*** Data shown Section Begins ***
(* ===== verification/Sha256.v ===== *)
(** * The table of zero hashes

    [container/trie/zerohashes.go]: the roots of the complete binary trees of zero
    leaves, height by height, as the 100 literals of the source.  That they are what
    they should be is checked in [Sha256.v]. *)

From S2P Require Import Prelude Bytes.

Definition ZeroHashes : list bytes := [
  [0; 0; 0; 0; 0; 0; 0; 0; 0; 0; 0; 0; 0; 0; 0; 0; 0; 0; 0; 0; 0; 0; 0; 0; 0; 0; 0; 0; 0; 0; 0; 0];
  [245; 165; 253; 66; 209; 106; 32; 48; 39; 152; 239; 110; 211; 9; 151; 155; 67; 0; 61; 35; 32; 217; 240; 232; 234; 152; 49; 169; 39; 89; 251; 75];
  [219; 86; 17; 78; 0; 253; 212; 193; 248; 92; 137; 43; 243; 90; 201; 168; 146; 137; 170; 236; 177; 235; 208; 169; 108; 222; 96; 106; 116; 139; 93; 113];
  [199; 128; 9; 253; 240; 127; 197; 106; 17; 241; 34; 55; 6; 88; 163; 83; 170; 165; 66; 237; 99; 228; 76; 75; 193; 95; 244; 205; 16; 90; 179; 60];
  [83; 109; 152; 131; 127; 45; 209; 101; 165; 93; 94; 234; 233; 20; 133; 149; 68; 114; 213; 111; 36; 109; 242; 86; 191; 60; 174; 25; 53; 42; 18; 60];
  [158; 253; 224; 82; 170; 21; 66; 159; 174; 5; 186; 212; 208; 177; 215; 198; 77; 166; 77; 3; 215; 161; 133; 74; 88; 140; 44; 184; 67; 12; 13; 48];
  [216; 141; 223; 238; 212; 0; 168; 117; 85; 150; 178; 25; 66; 193; 73; 126; 17; 76; 48; 46; 97; 24; 41; 15; 145; 230; 119; 41; 118; 4; 31; 161];
  [135; 235; 13; 219; 165; 126; 53; 246; 210; 134; 103; 56; 2; 164; 175; 89; 117; 226; 37; 6; 199; 207; 76; 100; 187; 107; 229; 238; 17; 82; 127; 44];
  [38; 132; 100; 118; 253; 95; 197; 74; 93; 67; 56; 81; 103; 201; 81; 68; 242; 100; 63; 83; 60; 200; 91; 185; 209; 107; 120; 47; 141; 125; 177; 147];
  [80; 109; 134; 88; 45; 37; 36; 5; 184; 64; 1; 135; 146; 202; 210; 191; 18; 89; 241; 239; 90; 165; 248; 135; 225; 60; 178; 240; 9; 79; 81; 225];
  [255; 255; 10; 215; 230; 89; 119; 47; 149; 52; 193; 149; 200; 21; 239; 196; 1; 78; 241; 225; 218; 237; 68; 4; 192; 99; 133; 209; 17; 146; 233; 43];
  [108; 240; 65; 39; 219; 5; 68; 28; 216; 51; 16; 122; 82; 190; 133; 40; 104; 137; 14; 67; 23; 230; 160; 42; 180; 118; 131; 170; 117; 150; 66; 32];
  [183; 208; 95; 135; 95; 20; 0; 39; 239; 81; 24; 162; 36; 123; 187; 132; 206; 143; 47; 15; 17; 35; 98; 48; 133; 218; 247; 150; 12; 50; 159; 95];
  [223; 106; 245; 245; 187; 219; 107; 233; 239; 138; 166; 24; 228; 191; 128; 115; 150; 8; 103; 23; 30; 41; 103; 111; 139; 40; 77; 234; 106; 8; 168; 94];
  [181; 141; 144; 15; 94; 24; 46; 60; 80; 239; 116; 150; 158; 161; 108; 119; 38; 197; 73; 117; 124; 194; 53; 35; 195; 105; 88; 125; 167; 41; 55; 132];
  [212; 154; 117; 2; 255; 207; 176; 52; 11; 29; 120; 133; 104; 133; 0; 202; 48; 129; 97; 167; 249; 107; 98; 223; 157; 8; 59; 113; 252; 200; 242; 187];
  [143; 230; 177; 104; 146; 86; 192; 211; 133; 244; 47; 91; 190; 32; 39; 162; 44; 25; 150; 225; 16; 186; 151; 193; 113; 211; 229; 148; 141; 233; 43; 235];
  [141; 13; 99; 195; 158; 186; 222; 133; 9; 224; 174; 60; 156; 56; 118; 251; 95; 161; 18; 190; 24; 249; 5; 236; 172; 254; 203; 146; 5; 118; 3; 171];
  [149; 238; 200; 178; 229; 65; 202; 212; 233; 29; 227; 131; 133; 242; 224; 70; 97; 159; 84; 73; 108; 35; 130; 203; 108; 172; 213; 185; 140; 38; 245; 164];
  [248; 147; 233; 8; 145; 119; 117; 182; 43; 255; 35; 41; 77; 187; 227; 161; 205; 142; 108; 193; 195; 91; 72; 1; 136; 123; 100; 106; 111; 129; 241; 127];
  [205; 219; 167; 181; 146; 227; 19; 51; 147; 193; 97; 148; 250; 199; 67; 26; 191; 47; 84; 133; 237; 113; 29; 178; 130; 24; 60; 129; 158; 8; 235; 170];
  [138; 141; 127; 227; 175; 140; 170; 8; 90; 118; 57; 168; 50; 0; 20; 87; 223; 185; 18; 138; 128; 97; 20; 42; 208; 51; 86; 41; 255; 35; 255; 156];
  [254; 179; 195; 55; 215; 165; 26; 111; 191; 0; 185; 227; 76; 82; 225; 201; 25; 92; 150; 155; 212; 231; 160; 191; 213; 29; 92; 91; 237; 156; 17; 103];
  [231; 31; 10; 168; 60; 195; 46; 223; 190; 250; 159; 77; 62; 1; 116; 202; 133; 24; 46; 236; 159; 58; 9; 246; 166; 192; 223; 99; 119; 165; 16; 215];
  [49; 32; 111; 168; 10; 80; 187; 106; 190; 41; 8; 80; 88; 241; 98; 18; 33; 42; 96; 238; 200; 240; 73; 254; 203; 146; 216; 200; 224; 168; 75; 192];
  [33; 53; 43; 254; 203; 237; 221; 233; 147; 131; 159; 97; 76; 61; 172; 10; 62; 227; 117; 67; 249; 180; 18; 177; 97; 153; 220; 21; 142; 35; 181; 68];
  [97; 158; 49; 39; 36; 187; 109; 124; 49; 83; 237; 157; 231; 145; 215; 100; 163; 102; 179; 137; 175; 19; 197; 139; 248; 168; 217; 4; 129; 164; 103; 101];
  [124; 221; 41; 134; 38; 130; 80; 98; 141; 12; 16; 227; 133; 197; 140; 97; 145; 230; 251; 224; 81; 145; 188; 192; 79; 19; 63; 44; 234; 114; 193; 196];
  [132; 137; 48; 189; 123; 168; 202; 197; 70; 97; 7; 33; 19; 251; 39; 136; 105; 224; 123; 184; 88; 127; 145; 57; 41; 51; 55; 77; 1; 123; 203; 225];
  [136; 105; 255; 44; 34; 178; 140; 193; 5; 16; 217; 133; 50; 146; 128; 51; 40; 190; 79; 176; 232; 4; 149; 232; 187; 141; 39; 31; 91; 136; 150; 54];
  [181; 254; 40; 231; 159; 27; 133; 15; 134; 88; 36; 108; 233; 182; 161; 231; 180; 159; 192; 109; 183; 20; 62; 143; 224; 180; 242; 176; 197; 82; 58; 92];
  [152; 94; 146; 159; 112; 175; 40; 208; 189; 209; 169; 10; 128; 143; 151; 127; 89; 124; 124; 119; 140; 72; 158; 152; 211; 189; 137; 16; 211; 26; 192; 247];
  [198; 246; 126; 2; 230; 228; 225; 189; 239; 185; 148; 198; 9; 137; 83; 243; 70; 54; 186; 43; 108; 162; 10; 71; 33; 210; 178; 106; 136; 103; 34; 255];
  [28; 154; 126; 95; 241; 207; 72; 180; 173; 21; 130; 211; 244; 228; 161; 0; 79; 59; 32; 216; 197; 162; 183; 19; 135; 164; 37; 74; 217; 51; 235; 197];
  [47; 7; 90; 226; 41; 100; 107; 111; 106; 237; 25; 165; 227; 114; 207; 41; 80; 129; 64; 30; 184; 147; 255; 89; 155; 63; 154; 204; 12; 13; 62; 125];
  [50; 137; 33; 222; 181; 150; 18; 7; 104; 1; 232; 205; 97; 89; 33; 7; 181; 198; 124; 121; 184; 70; 89; 92; 198; 50; 12; 57; 91; 70; 54; 44];
  [191; 185; 9; 253; 178; 54; 173; 36; 17; 180; 228; 136; 56; 16; 160; 116; 184; 64; 70; 70; 137; 152; 108; 63; 138; 128; 145; 130; 126; 23; 195; 39];
  [85; 216; 251; 54; 135; 186; 59; 164; 159; 52; 44; 119; 245; 161; 248; 155; 236; 131; 216; 17; 68; 110; 26; 70; 113; 57; 33; 61; 100; 11; 106; 116];
  [247; 33; 13; 79; 142; 126; 16; 57; 121; 14; 123; 244; 239; 162; 7; 85; 90; 16; 166; 219; 29; 212; 185; 93; 163; 19; 170; 168; 139; 136; 254; 118];
  [173; 33; 181; 22; 203; 198; 69; 255; 227; 74; 181; 222; 28; 138; 239; 140; 212; 231; 248; 210; 181; 30; 142; 20; 86; 173; 199; 86; 60; 218; 32; 111];
  [107; 254; 141; 43; 204; 66; 55; 183; 74; 80; 71; 5; 142; 244; 85; 51; 158; 205; 115; 96; 203; 99; 191; 187; 142; 229; 68; 142; 100; 48; 186; 4];
  [167; 242; 60; 233; 24; 23; 64; 220; 34; 12; 129; 71; 130; 101; 79; 238; 106; 206; 185; 241; 236; 146; 34; 196; 226; 70; 125; 10; 177; 104; 8; 55];
  [174; 249; 71; 108; 137; 89; 10; 44; 140; 201; 179; 183; 79; 73; 103; 199; 87; 196; 157; 152; 102; 164; 75; 172; 242; 31; 162; 237; 103; 93; 223; 162];
  [154; 66; 188; 173; 130; 246; 169; 228; 18; 132; 216; 8; 234; 211; 25; 242; 159; 59; 8; 32; 157; 104; 15; 14; 44; 231; 21; 16; 208; 113; 226; 5];
  [209; 166; 109; 53; 74; 103; 185; 207; 23; 149; 113; 216; 229; 249; 119; 146; 113; 110; 141; 212; 236; 68; 25; 104; 57; 163; 247; 198; 183; 79; 139; 172];
  [250; 250; 48; 37; 242; 248; 149; 9; 194; 199; 28; 116; 251; 160; 205; 146; 133; 142; 244; 155; 7; 128; 251; 84; 121; 116; 108; 138; 155; 252; 179; 70];
  [51; 52; 167; 193; 231; 246; 112; 90; 166; 1; 26; 106; 148; 150; 69; 1; 109; 180; 172; 222; 12; 169; 171; 214; 109; 199; 157; 130; 102; 66; 48; 86];
  [7; 150; 253; 117; 102; 79; 174; 247; 68; 238; 78; 82; 215; 39; 30; 43; 187; 118; 159; 145; 237; 111; 155; 116; 216; 182; 148; 245; 102; 6; 133; 44];
  [123; 163; 174; 74; 65; 127; 232; 84; 91; 20; 43; 200; 159; 74; 220; 215; 174; 19; 148; 28; 186; 183; 117; 11; 131; 233; 240; 166; 109; 22; 190; 100];
  [120; 143; 175; 204; 74; 165; 32; 57; 154; 219; 174; 209; 149; 248; 177; 44; 78; 179; 30; 193; 1; 104; 229; 10; 171; 198; 89; 166; 174; 165; 22; 220];
  [232; 51; 215; 166; 113; 96; 230; 139; 244; 201; 4; 74; 83; 7; 125; 242; 114; 122; 208; 12; 243; 111; 73; 73; 199; 182; 129; 169; 18; 20; 12; 187];
  [48; 158; 171; 240; 149; 220; 103; 20; 249; 244; 216; 100; 187; 165; 175; 250; 224; 179; 90; 226; 245; 227; 86; 91; 204; 58; 71; 178; 18; 118; 119; 1];
  [34; 106; 142; 190; 250; 40; 134; 101; 166; 68; 165; 2; 115; 51; 94; 251; 182; 16; 81; 15; 36; 27; 91; 114; 12; 138; 54; 141; 89; 166; 154; 93];
  [65; 171; 253; 153; 84; 37; 130; 118; 37; 147; 129; 49; 175; 12; 79; 51; 254; 11; 212; 104; 140; 34; 44; 33; 250; 157; 168; 232; 156; 170; 3; 248];
  [68; 44; 100; 46; 245; 15; 161; 166; 103; 166; 230; 209; 5; 199; 124; 92; 195; 254; 200; 215; 170; 37; 112; 207; 26; 48; 119; 181; 3; 195; 128; 105];
  [160; 160; 141; 252; 155; 66; 217; 108; 45; 225; 155; 109; 18; 123; 138; 225; 54; 221; 207; 62; 90; 208; 220; 228; 34; 196; 90; 86; 246; 31; 106; 116];
  [125; 52; 131; 130; 175; 9; 109; 190; 11; 240; 134; 199; 187; 57; 178; 162; 192; 188; 54; 182; 33; 171; 12; 115; 142; 152; 133; 215; 49; 216; 23; 64];
  [58; 177; 52; 117; 29; 25; 18; 105; 2; 108; 134; 153; 78; 170; 139; 67; 168; 59; 74; 209; 246; 208; 231; 115; 129; 196; 226; 151; 74; 251; 200; 246];
  [154; 116; 82; 97; 29; 178; 210; 62; 174; 38; 249; 189; 187; 136; 149; 142; 244; 76; 100; 208; 254; 152; 123; 233; 247; 38; 173; 249; 56; 245; 15; 108];
  [114; 92; 127; 129; 96; 55; 191; 228; 82; 205; 30; 123; 163; 90; 196; 126; 220; 180; 154; 154; 43; 39; 174; 202; 112; 220; 228; 131; 203; 125; 237; 31];
  [44; 234; 26; 245; 31; 178; 139; 98; 136; 124; 57; 153; 138; 201; 254; 244; 223; 222; 218; 31; 7; 224; 113; 186; 85; 138; 23; 58; 253; 6; 203; 195];
  [255; 29; 89; 249; 139; 108; 85; 29; 149; 8; 147; 87; 5; 125; 92; 139; 226; 100; 2; 39; 158; 157; 240; 177; 223; 26; 16; 183; 43; 243; 146; 127];
  [47; 138; 24; 31; 124; 153; 221; 33; 90; 117; 41; 191; 226; 150; 169; 96; 58; 20; 70; 115; 113; 134; 210; 26; 235; 139; 199; 174; 89; 225; 253; 33];
  [236; 197; 2; 201; 177; 20; 95; 57; 80; 203; 125; 62; 56; 66; 68; 111; 129; 164; 240; 223; 29; 245; 55; 206; 225; 57; 239; 100; 234; 152; 75; 217];
  [200; 133; 194; 54; 20; 2; 73; 201; 225; 100; 14; 94; 153; 251; 151; 45; 129; 251; 179; 30; 165; 226; 159; 189; 222; 6; 54; 39; 240; 214; 189; 200];
  [48; 60; 227; 136; 9; 186; 122; 119; 182; 96; 173; 11; 7; 74; 249; 198; 188; 213; 192; 43; 191; 242; 243; 176; 36; 134; 51; 176; 184; 118; 228; 73];
  [47; 212; 195; 43; 10; 101; 97; 109; 75; 206; 185; 226; 242; 189; 77; 207; 117; 53; 84; 111; 67; 58; 62; 29; 69; 206; 84; 171; 192; 89; 200; 103];
  [47; 141; 48; 4; 136; 171; 79; 116; 100; 217; 238; 158; 89; 216; 10; 170; 138; 32; 57; 175; 85; 19; 243; 32; 229; 163; 8; 60; 99; 234; 104; 239];
  [72; 86; 47; 42; 177; 135; 58; 97; 32; 245; 117; 38; 122; 55; 219; 71; 13; 74; 107; 200; 62; 209; 173; 144; 62; 100; 247; 179; 117; 87; 102; 173];
  [40; 32; 249; 7; 55; 7; 206; 255; 106; 14; 94; 43; 207; 202; 141; 115; 210; 53; 173; 231; 13; 10; 253; 83; 92; 145; 119; 251; 146; 102; 201; 247];
  [243; 246; 168; 21; 31; 100; 246; 189; 221; 196; 184; 192; 150; 60; 87; 18; 238; 244; 125; 110; 180; 50; 241; 38; 153; 197; 41; 89; 20; 240; 142; 162];
  [46; 169; 65; 177; 1; 217; 158; 123; 107; 24; 166; 166; 42; 15; 87; 60; 75; 128; 208; 198; 140; 161; 209; 95; 136; 93; 233; 206; 11; 79; 196; 136];
  [130; 18; 196; 155; 9; 73; 105; 48; 145; 198; 103; 42; 6; 36; 31; 61; 248; 101; 166; 118; 204; 205; 203; 209; 111; 6; 21; 238; 166; 6; 131; 131];
  [231; 38; 228; 13; 189; 47; 152; 65; 41; 59; 91; 60; 21; 233; 24; 168; 114; 174; 210; 186; 73; 31; 78; 17; 30; 160; 145; 58; 4; 255; 225; 101];
  [119; 41; 71; 94; 26; 206; 150; 141; 9; 106; 124; 191; 11; 136; 52; 129; 88; 163; 126; 239; 100; 185; 9; 148; 203; 211; 125; 220; 58; 223; 83; 112];
  [252; 72; 126; 70; 108; 43; 244; 141; 135; 181; 214; 111; 90; 162; 79; 156; 91; 63; 153; 14; 33; 15; 80; 101; 5; 13; 82; 8; 213; 155; 107; 135];
  [119; 252; 136; 88; 44; 17; 79; 183; 126; 155; 198; 102; 110; 63; 63; 198; 232; 158; 76; 189; 61; 209; 89; 10; 111; 103; 173; 181; 71; 243; 72; 213];
  [220; 36; 54; 20; 255; 218; 121; 227; 215; 85; 110; 243; 253; 234; 11; 68; 223; 23; 87; 186; 218; 224; 23; 176; 95; 81; 51; 253; 21; 194; 122; 234];
  [231; 5; 9; 95; 227; 237; 108; 178; 218; 69; 134; 100; 34; 156; 81; 88; 216; 138; 160; 247; 117; 82; 141; 251; 39; 255; 63; 254; 39; 15; 192; 201];
  [119; 159; 30; 203; 250; 227; 208; 225; 231; 50; 136; 23; 68; 109; 191; 75; 203; 106; 103; 140; 108; 164; 226; 114; 110; 159; 62; 110; 101; 252; 218; 202];
  [94; 92; 87; 126; 64; 31; 176; 237; 60; 5; 25; 121; 32; 28; 252; 94; 193; 0; 218; 233; 148; 34; 120; 233; 158; 52; 52; 207; 229; 96; 194; 118];
  [24; 148; 206; 97; 36; 101; 156; 176; 214; 249; 10; 132; 66; 78; 55; 43; 89; 221; 126; 114; 32; 189; 177; 104; 4; 83; 155; 81; 186; 124; 110; 241];
  [100; 30; 223; 25; 101; 232; 122; 112; 66; 135; 18; 114; 126; 209; 219; 19; 178; 222; 145; 237; 87; 76; 131; 178; 131; 57; 188; 117; 2; 174; 195; 242];
  [10; 54; 220; 77; 27; 23; 10; 236; 101; 76; 214; 227; 136; 111; 106; 227; 162; 68; 141; 48; 169; 94; 58; 229; 197; 107; 122; 91; 0; 203; 143; 61];
  [87; 25; 104; 166; 165; 136; 87; 120; 75; 19; 225; 191; 148; 128; 40; 90; 122; 231; 13; 223; 46; 50; 29; 6; 177; 124; 240; 169; 51; 17; 156; 221];
  [229; 104; 19; 98; 142; 197; 126; 141; 224; 89; 188; 167; 135; 209; 239; 124; 177; 203; 159; 96; 140; 107; 160; 191; 120; 2; 119; 190; 221; 189; 63; 39];
  [94; 241; 229; 58; 5; 244; 61; 1; 71; 36; 71; 217; 20; 64; 148; 89; 206; 95; 43; 13; 36; 86; 97; 135; 239; 219; 239; 194; 88; 100; 218; 43];
  [173; 25; 183; 152; 36; 178; 168; 10; 139; 137; 20; 80; 210; 199; 252; 207; 158; 81; 194; 89; 121; 179; 125; 186; 142; 213; 151; 251; 147; 186; 157; 157];
  [24; 15; 237; 202; 6; 101; 108; 185; 16; 7; 112; 19; 173; 38; 121; 105; 80; 144; 38; 159; 173; 21; 137; 226; 144; 22; 47; 233; 14; 151; 212; 170];
  [115; 244; 114; 101; 14; 141; 160; 155; 207; 44; 140; 185; 152; 219; 82; 187; 39; 187; 165; 198; 51; 93; 72; 68; 50; 61; 104; 9; 76; 16; 40; 248];
  [255; 116; 102; 150; 149; 92; 250; 145; 174; 213; 231; 97; 2; 113; 13; 254; 46; 39; 130; 121; 191; 84; 61; 233; 195; 223; 138; 113; 52; 163; 59; 100];
  [46; 152; 174; 75; 110; 105; 185; 91; 113; 4; 142; 193; 25; 113; 152; 81; 192; 80; 82; 154; 32; 198; 122; 44; 64; 23; 35; 179; 77; 233; 116; 138];
  [59; 92; 57; 215; 39; 76; 42; 116; 212; 237; 45; 158; 132; 16; 234; 210; 243; 81; 223; 214; 21; 129; 72; 241; 177; 13; 151; 214; 13; 115; 146; 7];
  [66; 63; 103; 35; 17; 193; 164; 76; 229; 164; 71; 101; 246; 33; 126; 171; 247; 89; 222; 43; 216; 130; 182; 191; 15; 123; 9; 105; 78; 75; 128; 67];
  [163; 186; 13; 133; 4; 147; 149; 51; 87; 24; 136; 60; 116; 81; 205; 61; 16; 163; 38; 177; 215; 62; 34; 58; 165; 84; 158; 230; 140; 59; 234; 191];
  [211; 212; 125; 255; 170; 153; 160; 51; 200; 195; 187; 98; 220; 10; 67; 139; 113; 249; 27; 24; 163; 140; 135; 164; 159; 168; 132; 116; 221; 232; 121; 36];
  [65; 137; 210; 1; 238; 211; 244; 235; 203; 63; 213; 164; 199; 63; 40; 41; 35; 240; 16; 231; 83; 195; 197; 231; 227; 208; 25; 144; 55; 163; 176; 135];
  [20; 42; 3; 176; 157; 102; 203; 229; 180; 95; 234; 143; 162; 93; 106; 41; 112; 132; 174; 217; 224; 59; 238; 114; 134; 47; 157; 107; 61; 186; 187; 160];
  [76; 216; 234; 82; 172; 165; 36; 8; 251; 135; 176; 230; 151; 205; 36; 99; 45; 148; 166; 223; 117; 127; 163; 242; 156; 192; 165; 213; 73; 78; 220; 197];
  [175; 162; 199; 93; 194; 197; 168; 70; 44; 23; 9; 46; 225; 239; 226; 29; 233; 177; 15; 13; 192; 222; 160; 121; 79; 48; 69; 19; 225; 170; 51; 210]
].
*** Data shown Section Ends ***
Across the material above, how many lines have the word "they" in them? Answer with a bare number.

Reply
2